Z tym że te mokre strefy mają regularnie opuszczać nasz kraj i odbijać w stronę południowej Europy. Jeszcze może przez ten czas dopadać ponad 10-15 litrów wody na każdy metr kwadratowy, ale nie powinno być dużych ulew. Co prawda na całe bezchmurne niebo ogólnie nie ma raczej co liczyć to pogodnego nieba ma być sporo w stosunku do poniedziałku a nawet też niedzieli przede wszystkim na zachodzie i północy gdzie było poniżej +20 stopni oraz praktycznie przez większą część dnia lało i wiał wiatr.
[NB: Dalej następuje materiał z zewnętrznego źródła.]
Definition hour_of (r : dict) : option Z :=
  match cell r "hour" with VNum q => Some (Qfloor q) | _ => None end.

Definition ns_per_hour : Z := 3600 * 1000000000.
Definition ns_per_minute : Z := 60 * 1000000000.

(** [Series.sort_values] puts NaT last; ties keep their order. *)
Definition date_leb (a b : nat * dict) : bool :=
  match date_of (snd a), date_of (snd b) with
  | Some x, Some y => (x <=? y)%Z
  | Some _, None => true
  | None, Some _ => false
  | None, None => true
  end.

Definition sort_values_date (df : DataFrame) : DataFrame :=
  mkDF (columns df) (isort date_leb (rows df)).

Section Engine.
Variable L : pylib.

(** [pd.to_numeric(col, errors='coerce')] on one cell: NaN is [None]. *)
Definition to_numeric (v : value) : option Q :=
  match v with
  | VNum q => Some q
  | VBool b => Some (if b then 1%Q else 0%Q)
  | VStr s => to_numeric_str L s
  | _ => None
  end.

(** [pd.to_datetime(col, errors='coerce')] on one cell. *)
Definition to_datetime (v : value) : value :=
  match v with
  | VTime ns => VTime ns
  | VNone | VNaN | VNaT => VNaT
  | _ => match to_datetime_obj L v with Some ns => VTime ns | None => VNaT end
  end.

(** [_engineer_features].  Returns the feature frame and [current_df] as
    the caller sees it afterwards: with no historical rows [all_data] IS
    [current_df], and the column assignments before [all_data.copy()]
    write into it.  Of the derived columns only [hour] is read by code
    in the repository; the others (day, month, weekend, log, sqrt,
    category frequency, rolling statistics) are read by the isolation
    forest alone and are part of [forest_fit_predict]. *)
Definition _engineer_features (current_df historical_df : DataFrame)
  : DataFrame * DataFrame :=
  let aliased := df_empty historical_df in
  let all_data := if aliased then current_df
                  else pd_concat historical_df current_df in
  let all_data := if has_column all_data "amount" then all_data
                  else assign all_data "amount" (fun _ => VNum 0) in
  let all_data := if has_column all_data "category" then all_data
                  else assign all_data "category" (fun _ => VStr "Unknown") in
  let all_data := if has_column all_data "date" then all_data
                  else assign all_data "date" (fun _ => VTime (datetime_now L)) in
  let all_data := assign all_data "amount"
                    (fun r => VNum (default 0%Q (to_numeric (cell r "amount")))) in
  let all_data := assign all_data "date" (fun r => to_datetime (cell r "date")) in
  let features_df := all_data in
  let features_df := assign features_df "hour"
                       (fun r => match date_of r with
                                 | Some ns => VNum (inject_Z ((ns / ns_per_hour) mod 24))
                                 | None => VNaN
                                 end) in
  let features_df := if (7 <? df_len features_df)%nat
                     then sort_values_date features_df
                     else features_df in
  (features_df, if aliased then all_data else current_df).

(** *** Series statistics *)

Definition Qsum (xs : list Q) : Q := fold_right Qplus 0%Q xs.

Definition Qlen (n : nat) : Q := inject_Z (Z.of_nat n).

(** [Series.mean()] *)
Definition mean (xs : list Q) : Q := (Qsum xs / Qlen (List.length xs))%Q.

(** [Series.quantile(p)], linear interpolation between order statistics. *)
Definition quantile (xs : list Q) (p : Q) : Q :=
  let s := isort Qle_bool xs in
  let h := (Qlen (List.length s - 1) * p)%Q in
  let i := Z.to_nat (Qfloor h) in
  let frac := (h - inject_Z (Qfloor h))%Q in
  let lo := nth i s 0%Q in
  let hi := nth (S i) s lo in
  (lo + frac * (hi - lo))%Q.

(** [Series.median()] *)
Definition median (xs : list Q) : Q := quantile xs (1 # 2)%Q.

(** [Series.std()], the sample standard deviation (ddof = 1). *)
Definition std (xs : list Q) : Q :=
  let m := mean xs in
  np_sqrt L (Qsum (map (fun x => ((x - m) * (x - m))%Q) xs)
             / Qlen (List.length xs - 1))%Q.

Definition amounts (df : DataFrame) : list Q :=
  map (fun r => amount_of (snd r)) (rows df).

(** *** The four detectors *)

(** [_isolation_forest_detection]: the index of a flag is the POSITION
    of the row ([enumerate]); when the model code raises, the handler
    logs and returns the empty list. *)
Definition _isolation_forest_detection (features_df : DataFrame)
  : outcome (list flag) :=
  if (df_len features_df <? 10)%nat then Ok []
  else
    match forest_fit_predict L features_df with
    | Some results =>
        Ok (flat_map
              (fun '(idx, (score, prediction)) =>
                 if (prediction =? -1)%Z
                 then [mkFlag idx "isolation_forest" score
                         (if Qlt_bool score (-(2 # 10))%Q then High else Medium)
                         None]
                 else [])
              (enumerate 0 results))
    | None => Ok []
    end.

(** [_statistical_outlier_detection] *)
Definition _statistical_outlier_detection (features_df : DataFrame)
  : outcome (list flag) :=
  if has_column features_df "amount" && (4 <? df_len features_df)%nat then
    let Q1 := quantile (amounts features_df) (1 # 4)%Q in
    let Q3 := quantile (amounts features_df) (3 # 4)%Q in
    let IQR := (Q3 - Q1)%Q in
    let lower_bound := (Q1 - (3 # 2) * IQR)%Q in
    let upper_bound := (Q3 + (3 # 2) * IQR)%Q in
    let outliers :=
      List.filter (fun r => Qlt_bool (amount_of (snd r)) lower_bound
                            || Qlt_bool upper_bound (amount_of (snd r)))
                  (rows features_df) in
    Ok (map (fun r =>
               let amount := amount_of (snd r) in
               mkFlag (fst r) "statistical_iqr"
                 (Qabs (amount - median (amounts features_df)))
                 (if Qlt_bool (Q3 + 3 * IQR)%Q amount
                     || Qlt_bool amount (Q1 - 3 * IQR)%Q
                  then High else Medium)
                 (Some ("Amount $" +:+ format_2f L amount
                        +:+ " is outside normal range")))
            outliers)
  else Ok [].

(** [_zscore_detection], with [thresholds['amount_zscore'] = 3.0].  The
    column [amount_zscore] it adds to the frame is read by nothing
    else. *)
Definition _zscore_detection (features_df : DataFrame) : outcome (list flag) :=
  if has_column features_df "amount" && (2 <? df_len features_df)%nat then
    let mean_amount := mean (amounts features_df) in
    let std_amount := std (amounts features_df) in
    if Qlt_bool 0 std_amount then
      let amount_zscore r := ((amount_of (snd r) - mean_amount) / std_amount)%Q in
      let outliers :=
        List.filter (fun r => Qlt_bool 3 (Qabs (amount_zscore r)))
                    (rows features_df) in
      Ok (map (fun r =>
                 let zscore := amount_zscore r in
                 mkFlag (fst r) "zscore" (Qabs zscore)
                   (if Qlt_bool 4 (Qabs zscore) then High else Medium)
                   (Some ("Amount $" +:+ format_2f L (amount_of (snd r))
                          +:+ " has Z-score of " +:+ format_2f L zscore)))
              outliers)
    else Ok []
  else Ok [].

(** Rows of the date-sorted frame whose distance to the previous row is
    under five minutes ([diff()] is NaN on the first row and next to a
    NaT). *)
Fixpoint rapid_rows (prev : option Z) (rs : list (nat * dict)) : list (nat * dict) :=
  match rs with
  | [] => []
  | r :: rs' =>
      let here := date_of (snd r) in
      let rest := rapid_rows here rs' in
      match prev, here with
      | Some p, Some d => if (d - p <? 5 * ns_per_minute)%Z then r :: rest else rest
      | _, _ => rest
      end
  end.

(** [_business_rule_detection].  [historical_df.get('amount', [])] is the
    list [[]] when the column is missing; [pd.to_numeric] then returns an
    ndarray, which has no [dropna].  (The score [amount / historical_95th]
    is [inf] in the source when the percentile is 0; [Q] has none.) *)
Definition _business_rule_detection (features_df historical_df : DataFrame)
  : outcome (list flag) :=
  do rule1 <-
    (if has_column features_df "amount" && negb (df_empty historical_df) then
       if has_column historical_df "amount" then
         let historical_amounts :=
           omap (fun r => to_numeric (cell (snd r) "amount")) (rows historical_df) in
         if (0 <? List.length historical_amounts)%nat then
           let historical_95th := quantile historical_amounts (95 # 100)%Q in
           let large_transactions :=
             List.filter (fun r => Qlt_bool (historical_95th * 2)%Q (amount_of (snd r)))
                         (rows features_df) in
           Ok (map (fun r =>
                      let amount := amount_of (snd r) in
                      mkFlag (fst r) "business_rule_large_amount"
                        (amount / historical_95th)%Q High
                        (Some ("Transaction amount $" +:+ format_2f L amount
                               +:+ " is unusually large")))
                   large_transactions)
         else Ok []
       else Raise (AttributeError "'numpy.ndarray' object has no attribute 'dropna'")
     else Ok []);
  let rule2 :=
    if has_column features_df "hour" then
      let unusual_time :=
        List.filter (fun r => match hour_of (snd r) with
                              | Some h => (2 <=? h)%Z && (h <=? 5)%Z
                              | None => false
                              end)
                    (rows features_df) in
      map (fun r =>
             mkFlag (fst r) "business_rule_unusual_time" 1%Q Medium
               (Some ("Transaction at unusual hour: "
                      +:+ format_int L (default 0%Z (hour_of (snd r))) +:+ ":00")))
          unusual_time
    else [] in
  let rule3 :=
    if has_column features_df "date" && (1 <? df_len features_df)%nat then
      let features_df_sorted := sort_values_date features_df in
      let rapid_transactions := rapid_rows None (rows features_df_sorted) in
      map (fun r =>
             mkFlag (fst r) "business_rule_rapid_transactions" 1%Q Medium
               (Some "Multiple transactions in short time period"))
          rapid_transactions
    else [] in
  Ok (rule1 ++ rule2 ++ rule3).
Co prawda bardzo ciepło co prawda szczególnie nie będzie, ale z każdym dniem ma się coraz cieplej i przyjemniej.
Od wieczora do rana mogą powstawać mgły ograniczające widzialność nawet poniżej 400-600 metrów w tym zamglenia.
Na termometrach jutro rano ma by od około +8,+9 stopni na Pojezierzu Suwalsko-Augustowskim, po za tym od +11 do +14 stopni i koło +15,+16 stopni na południowym-wschodzie i nad morzem.
Jutro od +16,+18 stopni miejscami w górach, po za tym od +20,+23 stopni i koło +24,+25 stopni na południowym-wschodzie.
W nocy od +8,+9 stopni miejscami na Pojezierzach w północnej części kraju, po za tym od +11 do +14 stopni i koło +15 stopni nad morzem.
W środę od +19,+21 stopni miejscami w górach, po za tym od +23 do +26 stopni i około +27,+28 stopni na południu.
Wiatr ma być słaby i umiarkowany zmienny.
Warunki drogowe powinny być dość dobre a biometeorologiczne zmieniające.